Corporate America knows a lot about its prospective employees — from personality traits to test scores and internship experience. However, many companies ignore just how politically informed young adults have become. In 2018, historically low youth turnout hit record highs, and youth activism remains high.

That engagement affects how young adults perceive corporate brands. According to a 2018 survey, 77 percent of Americans ages 18 to 44 are “more likely to work for a company that promotes democracy,” and 82 percent are “more likely to buy that company’s products or services.”

Young Americans want more out of their employers than growth opportunities and a 401(k) plan. They want companies to give back to society, do right by their workers and promote participation in our democracy. Whether it’s a full day off or just a few hours at a time, companies should ease the path for workers to vote.

Rather than wait for government action, many employers are taking it upon themselves to help boost voter turnout. Hundreds of companies — big and small — have joined the “Take Off Election Day” movement. Last year, the restaurant chain Cava offered its 1,600 workers two hours of paid leave on Election Day to vote. Chrysler, Lyft, Patagonia, Spotify, Walmart and others have joined in.

For employers, offering the time off also makes sense from a business perspective. When a company offers flexible schedules on Election Day, that company becomes a more attractive place to work by aligning its values with those of the millennial generation.

Given that millennials comprise the largest segment of the U.S. labor force since 2016 — and Gen Zers are soon to enter the workforce — keeping up with the changing times means staying in business. Smart CEOs know that young Americans are not only future employees, but also future shareholders. Their values — and purchasing power — will exert an outsized influence on markets and corporate policy.

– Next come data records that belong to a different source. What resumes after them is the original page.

Lemma readseg_loop_run ss n : forall fuel pa epa off base s, boot_disk ss (b_ctl s) -> (n <= fuel)%nat ->
  0 <= pa -> pa + SECTSIZE * Z.of_nat n < 2 ^ 32 -> 0 <= off -> off + Z.of_nat n < 2 ^ 28 ->
  (Z.to_nat off + n <= length ss)%nat -> base = pa - SECTSIZE * (off - 1) ->
  pa + SECTSIZE * Z.of_nat n - SECTSIZE < epa <= pa + SECTSIZE * Z.of_nat n ->
  exists s', readseg_loop fuel pa epa off s = Ret (tt, s') /\ boot_disk ss (b_ctl s') /\
    patched (b_mem s) (b_mem s') pa (pa + SECTSIZE * Z.of_nat n) (fun x => kbyte ss (x - base)).
Proof.
  unfold SECTSIZE. induction n as [|n IH]; intros fuel pa epa off base s Hd Hf Hp Hw Ho Hob Hss Hbase He.
  { exists s. split_and!; [|done|].
    - destruct fuel; cbn [readseg_loop]; by rewrite (proj2 (Z.ltb_ge _ _)) by lia.
    - intros x. destruct (Z.leb_spec pa x), (Z.ltb_spec x (pa + 512 * Z.of_nat 0)); cbn [andb]; done || lia. }
  destruct fuel as [|fuel]; [lia|]. cbn [readseg_loop]. rewrite (proj2 (Z.ltb_lt _ _)) by lia.
  destruct (lookup_lt_is_Some_2 ss (Z.to_nat off) ltac:(lia)) as [d Hsd].
  destruct (readsect_run ss pa off d s Hd ltac:(lia) Hsd) as (c & Hr & Hc).
  rewrite (bind_Ret _ _ _ _ _ Hr). unfold SECTSIZE. rewrite !u32_small by lia.
  destruct (IH fuel (pa + 512) epa (off + 1) base (Bst (put_bytes (b_mem s) pa d) c)) as (s' & Hr' & Hd' & Hp');
    [done|lia..|]. exists s'. split_and!; [done|done|].
  replace (pa + 512 + 512 * Z.of_nat n) with (pa + 512 * Z.of_nat (S n)) in Hp' by lia.
  eapply patched_trans; [|clear Hp'|exact Hp']; [lia|]. cbn [b_mem].
  destruct Hd as (_ & Hlen & _). pose proof (Forall_lookup_1 _ _ _ _ Hlen Hsd) as Hdl. cbn beta in Hdl.
  intros x. rewrite put_bytes_lookup, Hdl. change (Z.of_nat (Z.to_nat SECTSIZE)) with 512.
  destruct (Z.leb_spec pa x), (Z.ltb_spec x (pa + 512)); cbn [andb]; try done.
  unfold kbyte, SECTSIZE. subst base.
  replace (x - (pa - 512 * (off - 1))) with (x - pa + (off - 1) * 512) by lia.
  rewrite Z.mod_add, Z.div_add, (Z.mod_small (x - pa)), (Z.div_small (x - pa)) by lia.
  replace (Z.to_nat (0 + (off - 1) + 1)) with (Z.to_nat off) by lia. by rewrite (nth_lookup_Some _ _ _ _ Hsd).
Qed.
(** * DOT: knob-space controller of the database tuner

    A shallow embedding of the control loop of DOT (Dynamic Knob Selection and
    Online Sampling for Automated Database Tuning): the [Normalizer], the
    knob-set update of [knob_selection.py], the two-action and contextual
    bandits, the call-budget and feature-selection steps of [main.py] and the
    OLAP budget sampler of [MySQLDriver.py].

    Conventions of the embedding.
    - Python [int] is [Z]. Python [float] is binary64: a finite float is the
      rational it denotes, every arithmetic operation of the [Normalizer], of
      the sigmoid reward and of the sample size rounds its exact result to
      the nearest binary64 number ([RN]: ties to even, subnormal numbers
      included) and overflows to an infinity; [inf] and [nan] are values of
      [float]. The sign of a zero is not kept: no modelled operation
      observes it. Measured times, the 0/1 rewards and counters of the
      likelihood-ratio bandit and the Beta samples are exact rationals.
    - A Python [dict] whose order matters (the knob dictionary) is an
      association list; a [dict] used by key only is a [gmap]; a [set] is a
      [gset].
    - Code that can raise returns an [outcome]; the constructors of [exn] are
      the Python exception classes the modelled code raises.
    - Randomness, wall-clock measurements and the external regressor are
      arguments supplied by the environment. *)

From Stdlib Require Import ZArith QArith Qround Qabs Qpower Qreduction Lqa Lia String Ascii List.
From stdpp Require Import gmap strings list.

Local Open Scope Z_scope.

(** ** Exceptions and results *)

Inductive exn : Type :=
  | ValueError
  | TypeError
  | IndexError
  | KeyError
  | OverflowError
  | ZeroDivisionError
  | NotImplementedError
  | UnboundLocalError   (* the subclass of NameError raised on an unassigned local *)
  | AttributeError
  | SystemExit (code : Z).

(** What a call does: it returns, raises, or (a [while] loop that makes no
    progress) never comes back. *)
Inductive outcome (A : Type) : Type :=
  | Return (a : A)
  | Raise (e : exn)
  | Diverge.
Arguments Return {A} a.
Arguments Raise {A} e.
Arguments Diverge {A}.

Definition bind {A B : Type} (m : outcome A) (k : A → outcome B) : outcome B :=
  match m with
  | Return a => k a
  | Raise e => Raise e
  | Diverge => Diverge
  end.

Notation "'let!' x ':=' m 'in' k" := (bind m (λ x, k))
  (at level 10, x pattern, m at level 100, k at level 200).

Definition raises {A : Type} (m : outcome A) : Prop := ∃ e, m = Raise e.

Definition returns {A : Type} (m : outcome A) : Prop := ∃ a, m = Return a.

(** [UnboundLocalError] is the only [NameError] the modelled code raises. *)
Definition is_NameError (e : exn) : Prop := e = UnboundLocalError.

(** Truth value of an [int] flag in a condition. *)
Definition truthy (flag : Z) : bool := negb (flag =? 0).

(** ** Python numbers *)

Definition Qltb (x y : Q) : bool :=
  match (x ?= y)%Q with Lt => true | _ => false end.

(** Python's [round(x)] on a float: nearest integer, ties to the even one. *)
Definition py_round (x : Q) : Z :=
  let f := Qfloor x in
  match (x - inject_Z f ?= 1 # 2)%Q with
  | Lt => f
  | Gt => f + 1
  | Eq => if Z.even f then f else f + 1
  end.

(** [round(x, n)]: nearest multiple of [10^-n], ties to even. *)
Definition py_round_digits (x : Q) (n : nat) : Q :=
  let scale := inject_Z (10 ^ Z.of_nat n) in
  (inject_Z (py_round (x * scale)) / scale)%Q.

(** [int(x)] on a float: truncation toward zero. *)
Definition py_int (x : Q) : Z :=
  if Qltb x 0 then - Qfloor (- x) else Qfloor x.

(** ** Binary64 arithmetic *)

Definition pow2 (e : Z) : Q := (2 ^ e)%Q.

(** The binade of a non-zero [x]: the [e] with [2^e <= |x| < 2^(e+1)]. *)
Definition binade (x : Q) : Z :=
  let e := Z.log2 (Z.abs (Qnum x)) - Z.log2 (Zpos (Qden x)) in
  if Qle_bool (pow2 e) (Qabs x) then e else e - 1.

Investors are allocating their capital accordingly. Traditionally, the only measure of a company’s success was its bottom line. Today, environmental, social and governance ratings, also known as ESG ratings, are watched by investors who care about social welfare. In 2018, $1 out of every $4 of America’s professionally managed assets was invested under ESG strategies. Nearly 80 percent of high net-worth millennial investors review their assets for ESG scoring.

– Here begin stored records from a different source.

(** * A shallow embedding of the forta-node Fleet Supervisor
      (services/containers/supervision.go) and Inspection Scheduler
      (services/inspector/inspector.go). *)

From Stdlib Require Import String List ZArith Bool Lia Permutation.
Import ListNotations.
Open Scope string_scope.

(** Go error values met by the two services.  [ErrAlreadyExistsInNetwork]
    is the sentinel [clients.ErrAlreadyExistsInNetwork] compared with [==];
    [ErrStopFailed] is the [fmt.Errorf("failed to stop container '%s': %v")]
    wrapper of handleAgentStop. *)
Inductive goerr :=
| ErrAlreadyExistsInNetwork
| ErrMsg (msg : string)
| ErrStopFailed (containerID : string) (cause : goerr).

Definition isErrAlreadyExistsInNetwork (e : goerr) : bool :=
  match e with ErrAlreadyExistsInNetwork => true | _ => false end.

(** A fallible call of an external client: a value or an error. *)
Inductive result (A : Type) :=
| Ok (a : A)
| Err (e : goerr).
Arguments Ok {A} a.
Arguments Err {A} e.

Module Containers.

(** config.AgentConfig: the agent's ID and its image reference. *)
Record AgentConfig := mkAgentConfig { AgentID : string; AgentImage : string }.

Definition AgentConfig_eqb (a b : AgentConfig) : bool :=
  String.eqb (AgentID a) (AgentID b) && String.eqb (AgentImage a) (AgentImage b).

(** clients.DockerContainer: the name and the runtime-assigned ID. *)
Record DockerContainer := mkDockerContainer { Name : string; ID : string }.

(** clients.DockerContainerConfig, with the fields startAgent fills from the
    agent.  The log-rotation and resource-limit fields are static
    configuration, identical for every agent, and are left out. *)
Record DockerContainerConfig := mkDockerContainerConfig {
  dc_Name : string;
  dc_Image : string;
  dc_NetworkID : string;
  dc_LinkNetworkIDs : list string;
  dc_Env : list (string * string) }.

(** Calls on the container runtime client. *)
Inductive call :=
| EnsureLocalImage (name image : string) (pull : bool)
| CreatePublicNetwork (name : string)
| StartContainer (cfg : DockerContainerConfig)
| AttachNetwork (containerID networkID : string)
| StopContainer (containerID : string).

(** Message bus subjects published by the supervisor. *)
Inductive subject := SubjectAgentsStatusRunning | SubjectAgentsStatusStopped.

(** Log lines written by the handlers. *)
Inductive logmsg :=
| LogHandleAgentRun (n : nat)
| LogAlreadyRunning (name : string)
| LogStartFailed (e : goerr)
| LogStopSkipped (name : string)
| LogStopped (name : string).

(** Everything observable the supervisor does: runtime calls, publications
    and log lines. *)
Inductive event :=
| Call (c : call)
| Publish (subj : subject) (payload : list AgentConfig)
| Log (m : logmsg).

(** The container runtime: each operation answers as a function of the
    history of everything done so far (newest first), so any deterministic
    stateful runtime is an instance. *)
Record Runtime := mkRuntime {
  rt_ensureLocalImage : list event -> string -> string -> bool -> option goerr;
  rt_createPublicNetwork : list event -> string -> result string;
  rt_startContainer : list event -> DockerContainerConfig -> result string;
  rt_attachNetwork : list event -> string -> string -> option goerr;
  rt_stopContainer : list event -> string -> option goerr }.

(** The TxNodeService fields the handlers use, together with the history of
    events (newest first). *)
Record TxNodeService := mkTxNodeService {
  containers : list DockerContainer;
  scannerContainerID : string;
  jsonRpcContainerID : string;
  events : list event }.

Definition set_containers (cs : list DockerContainer) (t : TxNodeService) :=
  mkTxNodeService cs (scannerContainerID t) (jsonRpcContainerID t) (events t).

Definition add_event (ev : event) (t : TxNodeService) :=
  mkTxNodeService (containers t) (scannerContainerID t) (jsonRpcContainerID t)
    (ev :: events t).

(** The handlers run under [t.mu] for their whole body, so each is one
    state transformer. *)
Definition M (A : Type) := TxNodeService -> A * TxNodeService.

Definition ret {A} (a : A) : M A := fun t => (a, t).
Definition bind {A B} (m : M A) (k : A -> M B) : M B :=
  fun t => let (a, t') := m t in k a t'.
Definition get : M TxNodeService := fun t => (t, t).
Definition emit (ev : event) : M unit := fun t => (tt, add_event ev t).

Notation "x <- m ;; k" := (bind m (fun x => k))
  (at level 61, m at next level, right associativity).
Notation "m ;;; k" := (bind m (fun _ => k))
  (at level 61, right associativity).

Section Supervision.

(** config.AgentConfig's ContainerName() and GrpcPort() are deterministic
    functions of the agent ID. *)
Variable containerNameOfID : string -> string.
Variable grpcPortOfID : string -> string.
Variable rt : Runtime.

Time off to vote is not a staple of ESG ratings, but it should be. ESG-score providers, such as Bloomberg and Dow Jones, must step in. Time off to vote needs to be taken into account, rewarding companies that promote the policy — and nudging those that do not.

Allowing time off to vote is good business and better for society — in New York and nationwide.

  Campbell Streator is program director of Every Vote Counts, a student-led, nonpartisan organization dedicated to increasing voter turnout and expanding voter access. Thomas Rosenkranz is the founder of Yale University’s EVC chapter.